BTBD14B Il plasmide di attivazione CRISPR (m) fornisce un approccio mirato e non distruttivo per sovraregolare l'espressione endogena di Nacc1 senza alterare la sequenza di DNA sottostante.
BTBD14B Il plasmide di attivazione CRISPR (m) è un sistema SAM (mediatore di attivazione sinergico) a tre plasmidi progettato per la sovraregolazione trascrizionale altamente efficiente e sito-specifica del locus Nacc1 nelle linee cellulari umane. Il sistema è costruito attorno a una Cas9 cataliticamente inattiva (dCas9) che porta due mutazioni inattivanti (D10A e N863A) che eliminano l'attività nucleasica preservando al contempo il legame con il DNA. Questa dCas9 è fusa con VP64, un potente attivatore trascrizionale, ed è coespressa con un gene di resistenza alla blasticidina per la selezione. Il secondo plasmide codifica la proteina di fusione MS2-p65-HSF1, un complesso attivatore secondario che agisce in sinergia con dCas9-VP64, insieme a un gene di resistenza all'igromicina. Il terzo plasmide codifica un sgRNA specifico per il bersaglio di 20 nt fuso a due aptameri di RNA MS2 che reclutano il complesso MS2-p65-HSF1 nel sito di attivazione, accompagnato da un gene di resistenza alla puromicina. I tre plasmidi vengono somministrati in un rapporto di massa 1:1:1 per un'espressione bilanciata di tutti i componenti del sistema.

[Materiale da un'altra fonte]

(** * Windows Hello keychain (WinHello_Native.cpp)

    A shallow embedding of the native half of the Windows Hello keychain
    backend: the two JNI entry points [setEncryptionKey] and
    [getEncryptionKey], the helper [deriveEncryptionKey] and the buffer
    conversions they use.

    The file has three layers.
    - The Windows Runtime primitives the code calls by name
      ([HashAlgorithmNames::Sha256], [SymmetricAlgorithmNames::AesCbcPkcs7])
      are written out from their standards (FIPS 180-4, FIPS 197, CBC
      chaining, PKCS#7 padding), so that lengths, round trips and concrete
      envelopes can be computed.
    - What depends on the host is an interface ([Platform]): the COM
      apartment, the credential provider behind [KeyCredentialManager]
      (hardware and user), and which block the cipher engine takes from
      the buffer it is given as initialization vector.  [Mock] is a
      scripted in-memory instance, [Recording] logs the calls of another.
    - The functions of the source file, written in a state-and-exception
      monad that keeps the order of the calls, the early returns and the
      two [catch] clauses of the source. *)

From Stdlib Require Import List ZArith NArith Bool String Lia Btauto.
From Stdlib Require Import Strings.Byte.
Import ListNotations.

Set Implicit Arguments.

(** ** Bytes *)

Definition bytes : Type := list byte.

Definition bits8 : Type :=
  bool * (bool * (bool * (bool * (bool * (bool * (bool * bool)))))).

Definition byte_of_Z (z : Z) : byte :=
  match Byte.of_N (Z.to_N (z mod 256)) with
  | Some b => b
  | None => x00
  end.

Definition Z_of_byte (b : byte) : Z := Z.of_N (Byte.to_N b).

Definition byte_of_nat (n : nat) : byte := byte_of_Z (Z.of_nat n).

Definition all_bytes : list byte :=
  Eval vm_compute in map byte_of_nat (seq 0 256).

(** ** The field GF(2^8) of FIPS 197, section 4 *)

Module GF256.

Definition xor8 (a b : bits8) : bits8 :=
  let '(a0, (a1, (a2, (a3, (a4, (a5, (a6, a7))))))) := a in
  let '(b0, (b1, (b2, (b3, (b4, (b5, (b6, b7))))))) := b in
  (xorb a0 b0, (xorb a1 b1, (xorb a2 b2, (xorb a3 b3,
  (xorb a4 b4, (xorb a5 b5, (xorb a6 b6, xorb a7 b7))))))).

(** Multiplication by x modulo x^8 + x^4 + x^3 + x + 1: a left shift,
    and the overflowing bit folded back into bits 0, 1, 3 and 4. *)
Definition xtime8 (a : bits8) : bits8 :=
  let '(a0, (a1, (a2, (a3, (a4, (a5, (a6, a7))))))) := a in
  (a7, (xorb a0 a7, (a1, (xorb a2 a7, (xorb a3 a7, (a4, (a5, a6))))))).

Definition scale8 (c : bool) (a : bits8) : bits8 :=
  let '(a0, (a1, (a2, (a3, (a4, (a5, (a6, a7))))))) := a in
  (c && a0, (c && a1, (c && a2, (c && a3,
  (c && a4, (c && a5, (c && a6, c && a7))))))).

(** [mul8 a b] is the product a * b, by Horner's rule on the bits of b. *)
Definition mul8 (a b : bits8) : bits8 :=
  let '(b0, (b1, (b2, (b3, (b4, (b5, (b6, b7))))))) := b in
  let h7 := scale8 b7 a in
  let h6 := xor8 (scale8 b6 a) (xtime8 h7) in
  let h5 := xor8 (scale8 b5 a) (xtime8 h6) in
  let h4 := xor8 (scale8 b4 a) (xtime8 h5) in
  let h3 := xor8 (scale8 b3 a) (xtime8 h4) in
  let h2 := xor8 (scale8 b2 a) (xtime8 h3) in
  let h1 := xor8 (scale8 b1 a) (xtime8 h2) in
  xor8 (scale8 b0 a) (xtime8 h1).

Definition bxor (a b : byte) : byte := of_bits (xor8 (to_bits a) (to_bits b)).
Definition xtime (a : byte) : byte := of_bits (xtime8 (to_bits a)).
Definition gmul (a b : byte) : byte := of_bits (mul8 (to_bits a) (to_bits b)).

Definition gsquare (a : byte) : byte := gmul a a.

(** The multiplicative inverse, as the 254th power; 0 is mapped to 0. *)
Definition ginv (a : byte) : byte :=
  let a2 := gsquare a in
  let a4 := gsquare a2 in
  let a8 := gsquare a4 in
  let a16 := gsquare a8 in
  let a32 := gsquare a16 in
  let a64 := gsquare a32 in
  let a128 := gsquare a64 in
  gmul a2 (gmul a4 (gmul a8 (gmul a16 (gmul a32 (gmul a64 a128))))).

End GF256.

(** ** AES (FIPS 197) *)

Module AES.
Import GF256.

(** The affine transformation of the S-box, with the constant 0x63. *)
Definition affine8 (b : bits8) : bits8 :=
  let '(b0, (b1, (b2, (b3, (b4, (b5, (b6, b7))))))) := b in
  let x5 (p q r s t : bool) := xorb p (xorb q (xorb r (xorb s t))) in
  (negb (x5 b0 b4 b5 b6 b7), (negb (x5 b1 b5 b6 b7 b0),
  (x5 b2 b6 b7 b0 b1, (x5 b3 b7 b0 b1 b2,
  (x5 b4 b0 b1 b2 b3, (negb (x5 b5 b1 b2 b3 b4),
  (negb (x5 b6 b2 b3 b4 b5), x5 b7 b3 b4 b5 b6))))))).

Definition sbox_def (a : byte) : byte := of_bits (affine8 (to_bits (ginv a))).

Definition sbox_table : list byte :=
  Eval vm_compute in map sbox_def all_bytes.

Definition sbox (a : byte) : byte := nth (Byte.to_nat a) sbox_table x00.

Definition inv_sbox_def (b : byte) : byte :=
  match find (fun a => Byte.eqb (sbox a) b) all_bytes with
  | Some a => a
  | None => x00
  end.

Definition inv_sbox_table : list byte :=
  Eval vm_compute in map inv_sbox_def all_bytes.

Definition inv_sbox (a : byte) : byte := nth (Byte.to_nat a) inv_sbox_table x00.

(** A word is a column of the state: four bytes, row 0 first. *)
Definition word : Type := (byte * byte * byte * byte)%type.

(** The state, as its four columns. *)
Definition state : Type := (word * word * word * word)%type.

Definition wmap (f : byte -> byte) (w : word) : word :=
  let '(a0, a1, a2, a3) := w in (f a0, f a1, f a2, f a3).

Definition wxor (a b : word) : word :=
  let '(a0, a1, a2, a3) := a in
  let '(b0, b1, b2, b3) := b in
  (bxor a0 b0, bxor a1 b1, bxor a2 b2, bxor a3 b3).

Definition smap (f : word -> word) (s : state) : state :=
  let '(c0, c1, c2, c3) := s in (f c0, f c1, f c2, f c3).

Definition sxor (a b : state) : state :=
  let '(a0, a1, a2, a3) := a in
  let '(b0, b1, b2, b3) := b in
  (wxor a0 b0, wxor a1 b1, wxor a2 b2, wxor a3 b3).

Definition SubBytes : state -> state := smap (wmap sbox).
Definition InvSubBytes : state -> state := smap (wmap inv_sbox).

(** Row r is rotated left by r columns. *)
Definition ShiftRows (s : state) : state :=
  let '((a0, a1, a2, a3), (b0, b1, b2, b3),
        (c0, c1, c2, c3), (d0, d1, d2, d3)) := s in
  ((a0, b1, c2, d3), (b0, c1, d2, a3), (c0, d1, a2, b3), (d0, a1, b2, c3)).

Definition InvShiftRows (s : state) : state :=
  let '((a0, a1, a2, a3), (b0, b1, b2, b3),
        (c0, c1, c2, c3), (d0, d1, d2, d3)) := s in
  ((a0, d1, c2, b3), (b0, a1, d2, c3), (c0, b1, a2, d3), (d0, c1, b2, a3)).

Definition x4 (p q r s : byte) : byte := bxor p (bxor q (bxor r s)).

Definition mix_column (w : word) : word :=
  let '(a0, a1, a2, a3) := w in
  (x4 (gmul a0 x02) (gmul a1 x03) a2 a3,
   x4 a0 (gmul a1 x02) (gmul a2 x03) a3,
   x4 a0 a1 (gmul a2 x02) (gmul a3 x03),
   x4 (gmul a0 x03) a1 a2 (gmul a3 x02)).

Definition inv_mix_column (w : word) : word :=
  let '(a0, a1, a2, a3) := w in
  (x4 (gmul a0 x0e) (gmul a1 x0b) (gmul a2 x0d) (gmul a3 x09),
   x4 (gmul a0 x09) (gmul a1 x0e) (gmul a2 x0b) (gmul a3 x0d),
   x4 (gmul a0 x0d) (gmul a1 x09) (gmul a2 x0e) (gmul a3 x0b),
   x4 (gmul a0 x0b) (gmul a1 x0d) (gmul a2 x09) (gmul a3 x0e)).

Definition MixColumns : state -> state := smap mix_column.
Definition InvMixColumns : state -> state := smap inv_mix_column.

Definition AddRoundKey (rk s : state) : state := sxor s rk.

Definition Round (rk s : state) : state :=
  AddRoundKey rk (MixColumns (ShiftRows (SubBytes s))).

Una volta assemblato nel locus bersaglio, il complesso SAM si lega a circa 200 bp a monte del sito di inizio della trascrizione Nacc1, dove VP64, p65 e HSF1 agiscono in modo concertato per reclutare il machinery trascrizionale e guidare la sovraregolazione dell'espressione endogena di BTBD14B. A differenza della Cas9 con attività nucleasica, dCas9 non introduce rotture a doppio filamento né modifica la sequenza genomica, preservando il locus Nacc1 nativo e consentendo lo studio delle risposte trascrizionali dipendenti da BTBD14B nel locus endogeno, rendendolo uno strumento prezioso per studi funzionali, l'identificazione di geni bersaglio e la modellizzazione del ripristino della via BTBD14B nelle cellule tumorali con espressione di Nacc1 silenziata o ridotta.
Solo per uso di ricerca. Non destinato a uso diagnostico o terapeutico.